* _Your objective_: In the entries below, find the line with "destruct (update_pass corpus" and the line with "dom new = dom". Return those two lines and all lines between them, exactly.

(Data extracted from a collection)
++++++++
Lemma while_loop_more_fuel (corpus : gmap page (gset page)) (d N : Q)
    (fuel extra : nat) :
  forall (new prev : gmap page Q) (md : Q) (res : result (gmap page Q)),
    while_loop fuel corpus d N new prev md = Some res ->
    while_loop (fuel + extra) corpus d N new prev md = Some res.
Proof.
  induction fuel as [|fuel IH]; intros new prev md res H.
  - simpl in H. destruct (Qlt_le_dec (1 # 1000) md) as [|Hle]; [done|].
    injection H as <-. by apply while_loop_done.
  - simpl in H |- *. destruct (Qlt_le_dec (1 # 1000) md); [|done].
    destruct (update_pass corpus d N new new) as [st|e]; [|done]. by apply IH.
Qed.

(** The loop keeps the sum of the working ranks equal to 1. *)
Lemma while_loop_sum (corpus : gmap page (gset page)) (d : Q) (fuel : nat) :
  (0 < size corpus)%nat -> corpus_invariant corpus ->
  forall (new prev r : gmap page Q) (md : Q),
    dom new = dom corpus -> dist_sum new == 1 ->
    while_loop fuel corpus d (of_len (size corpus)) new prev md = Some (Ok r) ->
    dom r = dom corpus /\ dist_sum r == 1.
Proof.
  intros HN Hinv. induction fuel as [|fuel IH]; intros new prev r md Hdom Hsum H.
  - simpl in H. destruct (Qlt_le_dec (1 # 1000) md); [done|].
    by injection H as <-.
  - destruct (Qlt_le_dec (1 # 1000) md) as [Hgt|Hle].
    + destruct (pass_spec corpus d new HN Hdom) as (Hrun & Hdom' & _).
      rewrite (while_loop_step _ _ _ _ _ _ _ _ Hgt Hrun) in H.
      apply IH in H; [done|done|]. by apply pass_sum.
    + rewrite while_loop_done in H by done. by injection H as <-.
Qed.

Lemma ranks_at_dom (corpus : gmap page (gset page)) (d : Q) (j : nat) :
  (0 < size corpus)%nat -> dom (ranks_at corpus d j) = dom corpus.
Proof.
  intros HN. induction j as [|j IH].
  - by destruct (initial_ranks_spec corpus HN) as (_ & ? & _).
  - cbn [ranks_at]. by destruct (pass_spec corpus d _ HN IH) as (_ & ? & _).
Qed.

Lemma ranks_at_sum (corpus : gmap page (gset page)) (d : Q) (j : nat) :
  (0 < size corpus)%nat -> corpus_invariant corpus ->
  dist_sum (ranks_at corpus d j) == 1.
Proof.
  intros HN Hinv. induction j as [|j IH].
  - by destruct (initial_ranks_spec corpus HN) as (_ & _ & ?).
  - cbn [ranks_at]. apply pass_sum; [done|done| |done]. by apply ranks_at_dom.
Qed.

(** The loop started on the ranks after [j] passes returns the ranks after
    some number [j' >= j] of passes, and [j' > j] when it runs a pass. *)
Lemma while_loop_ranks_at (corpus : gmap page (gset page)) (d : Q) (fuel : nat) :
  (0 < size corpus)%nat ->
  forall (j : nat) (prev r : gmap page Q) (md : Q),
    while_loop fuel corpus d (of_len (size corpus)) (ranks_at corpus d j) prev md
    = Some (Ok r) ->
    exists j', (j <= j')%nat /\ (1 # 1000 < md -> (j < j')%nat) /\
               r = ranks_at corpus d j'.
Proof.
  intros HN. induction fuel as [|fuel IH]; intros j prev r md H.
  - simpl in H. destruct (Qlt_le_dec (1 # 1000) md) as [|Hle]; [done|].
    injection H as <-. exists j. split; [lia|]. split; [lra|done].
  - destruct (Qlt_le_dec (1 # 1000) md) as [Hgt|Hle].
    + destruct (pass_spec corpus d (ranks_at corpus d j) HN (ranks_at_dom corpus d j HN))
        as (Hrun & _).
      rewrite (while_loop_step _ _ _ _ _ _ _ _ Hgt Hrun) in H.
      destruct (IH (S j) _ _ _ H) as (j' & Hle & _ & ->).
      exists j'. split; [lia|]. split; [lia|done].
    + rewrite while_loop_done in H by done. injection H as <-.
      exists j. split; [lia|]. split; [lra|done].
Qed.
++++++++
* _Task solution_:
    destruct (update_pass corpus d N new new) as [st|e]; [|done]. by apply IH.
Qed.

(** The loop keeps the sum of the working ranks equal to 1. *)
Lemma while_loop_sum (corpus : gmap page (gset page)) (d : Q) (fuel : nat) :
  (0 < size corpus)%nat -> corpus_invariant corpus ->
  forall (new prev r : gmap page Q) (md : Q),
    dom new = dom corpus -> dist_sum new == 1 ->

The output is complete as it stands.